I have log files (Log4j) downloaded from a remote machine. My requirement is to store the contents of these files to mongodb. I am choosing mongodb as it is schema less data store and hence ideal for storing log data. My query is how do I convert log data to json documents and store it in mongodb? I can split each log entry based on regex and store it in an object and then persist it to mongo, but I have a gut feeling there is a better way out to do it.The log files I am talking about in here are at max 50mb in size. This how a sanitized log file is going to look like:
2014-01-11T17:18:52.656260-08:00 localhost local0: Localhost 17:18:52.655 [INFO ] [..... | Timer-1 ] - asldknluenfbayewbfayewbdaiybdaiywbayhwbdsaas
2014-01-11T13:18:52.657649-08:00 localhost local0: Localhost 17:18:52.657 [INFO ] [..... | Timer-1 ] - dasdasldukjbfksbdfkajsnbdkasaasdasdasdasdasd
2014-01-11T13:18:52.659029-08:00 localhost local0: Localhost 17:18:52.658 [WARN ] [..... | Timer-1 ] - fjdshfaushdaksbdkasudhaksudbaksdbaksdasdasd
2014-01-11T56:18:52.661312-08:00 localhost local0: Localhost 17:18:52.660 [INFO ] [..... | Timer-1 ] - java.util.ConcurrentModificationException
at java.util.LinkedHashMap$LinkedHashIterator.nextEntry(LinkedHashMap.java:365)
at java.util.LinkedHashMap$KeyIterator.next(LinkedHashMap.java:376)
at java.util.AbstractCollection.toArray(AbstractCollection.java:126)
at java.util.ArrayList.addAll(ArrayList.java:473)
at a.b.c.etc.SomeWrapper.rebuild(SomeWraper.java:109)
at a.b.c.etc.SomeCaller.updateCache(SomeCaller.java:421)
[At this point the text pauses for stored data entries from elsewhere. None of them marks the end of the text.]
Lemma conn_converted aL aF k : match ma_state aL with ASetup _ _ _ _ _ _ => true | _ => false end = true ->
  match ma_state aF with ASetup _ _ _ _ _ _ => hash_share aF =? k | _ => false end%Z = true ->
  converted conn_env (leader_converter k) follower_converter aL aF.
Proof.
  unfold converted, hash_share. destruct (ma_state aL); try discriminate. destruct (ma_state aF) as [|? ? ? sh ? ?| |]; try discriminate.
  rewrite (otp_await_eq conn_env (party_vm_ideal conn_env) sh). intros _ <-%Z.eqb_eq. apply toy_converted.
Qed.
Lemma conn_layers_converted : layers_converted conn_env ecL follower_converter dcL follower_converter startL.2.1 startF.2.1.
Proof. split; apply conn_converted; vm_compute; reflexivity. Qed.
Lemma shook_assigned : assigned conn_env (vm_log shookL.2.2) /\ assigned conn_env (vm_log shookF.2.2).
Proof. split; apply assignedb_ok; vm_compute; reflexivity. Qed.

(** The theorem on the handshake, on this connection. *)
Abbreviation conn_in_step k hs1 hs2 := (in_step conn_env (sk_client_write_key conn_keys) (sk_client_write_iv conn_keys)
  (sk_server_write_key conn_keys) (sk_server_write_iv conn_keys) k cf_fut sf_fut hs1 hs2).
Abbreviation conn_secret := (master_secret (HM := sha_hmac) (random_bytes client_rand) (random_bytes server_rand) (veval_all conn_env (ke_pms 0))).

Lemma shook_in_step : conn_in_step conn_secret [] [] shookL.2 shookF.2.1.
Proof.
  destruct prepared_match as (out & mac & Hcf & Hsf & Hk & _ & _ & Hm). destruct shook_assigned as [HaL HaF]. rewrite Hk.
  pose proof (hsL_run conn_env conn_ek conn_dk conn_tags) as EL. pose proof (hsF_run conn_env) as EF. rewrite Hcf, Hsf in EL, EF |- *.
  rewrite (surjective_pairing shookL.2).
  eapply (handshake_in_step (CV := party_curve) (S1 := party_sec1) (IO := party_io)) with (s := ss) (c := zn 5) (fuel := 3) (key := server_key);
    [apply party_vm_ideal|intros msg; reflexivity|apply le_n|reflexivity|vm_compute; reflexivity|exact conn_server|exact conn_messages|exact conn_clock|
     exact Hm|exact EL|exact EF|exact HaL|exact HaF|exact conn_layers_converted].
Qed.

(** ** The session *)

Lemma okb_Ok {E A} `{EqDecision A} (r : result E A) x : okb r x = true -> r = Ok x.
Proof. destruct r; [|discriminate..]. cbn. intros ->%bool_decide_eq_true. reflexivity. Qed.
Lemma shares_arrive_ok l f ev : shares_arrive conn_env l f (Some ev) = true -> delivered l f ev.
Proof.
  unfold shares_arrive, delivered. destruct (ev_msg ev) as [| | | | | | | | |d|]; try (intros _; exact I).
  destruct (rl_flush (ev_tags ev) d (pt_rl (fr_parts f.1), f.2)) as [[sent|e|] s'] eqn:E; cbn [fst]; [|discriminate..].
  destruct (ld_tags l) as [|io rest]; [discriminate|]. intros [H1%okb_Ok H2%okb_Ok]%andb_true_iff.
  exists sent, s', io, rest. split; [reflexivity|]. split; [reflexivity|]. split; assumption.
Qed.
Lemma drive_session steps : forall s s', drive conn_env steps s = Some s' -> session 3 cf_fut sf_fut (omap snd steps) s s'.
Proof.
  induction steps as [|[c ev] steps IH]; intros [l f] s' Hd; cbn [drive] in Hd.
  { injection Hd as <-. constructor. }
  destruct (run_call 3 c l) as [[[]|e|] l'] eqn:Ec; try discriminate.
  destruct (sends_event l.1 l'.1 ev) eqn:Hs; [|discriminate]. destruct (shares_arrive conn_env l.1 f ev) eqn:Ht; [|discriminate].
  apply bool_decide_eq_true in Hs. cbn [andb] in Hd.
  replace (omap snd ((c, ev) :: steps)) with (option_list ev ++ omap snd steps) by (destruct ev; reflexivity).
  destruct ev as [ev|].
  - destruct (follower_step 3 cf_fut sf_fut ev f) as [[[]|e|] f'] eqn:Ef; try discriminate.
    eapply session_call; [exact Ec|exact Hs| |exact Ef|apply IH, Hd]. intros e [= <-]. apply shares_arrive_ok, Ht.
  - eapply session_call; [exact Ec|exact Hs|discriminate|reflexivity|apply IH, Hd].
Qed.

Abbreviation conn_end := (default (shookL.2, shookF.2) (driven conn_env conn_ek conn_dk conn_tags)).
Definition closedL := close_connection (VM := party_vm conn_env) conn_end.1.
Definition finishedF := (_ ← follower_loop (VM := party_vm conn_env) 3 cf_fut sf_fut (script_events ++ [close]); follower_finish) shookF.2.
2014-01-11T17:18:52.661751-08:00 localhost local0: Localhost 17:18:52.661 [FATAL] [..... | Timer-1 ] - sdfsdfsdfsdfsdfsdfsdfsasdasdasdasdasdasdasd
2014-01-11T17:18:52.663283-08:00 localhost local0: Localhost 17:18:52.662 [ERROR] [..... | Timer-1 ] - sdasdasdasdas
I would be querying for data based on date range and log level, hence these are the two fields I would want along with a field to hold data. Any thoughts/help would be appreciated.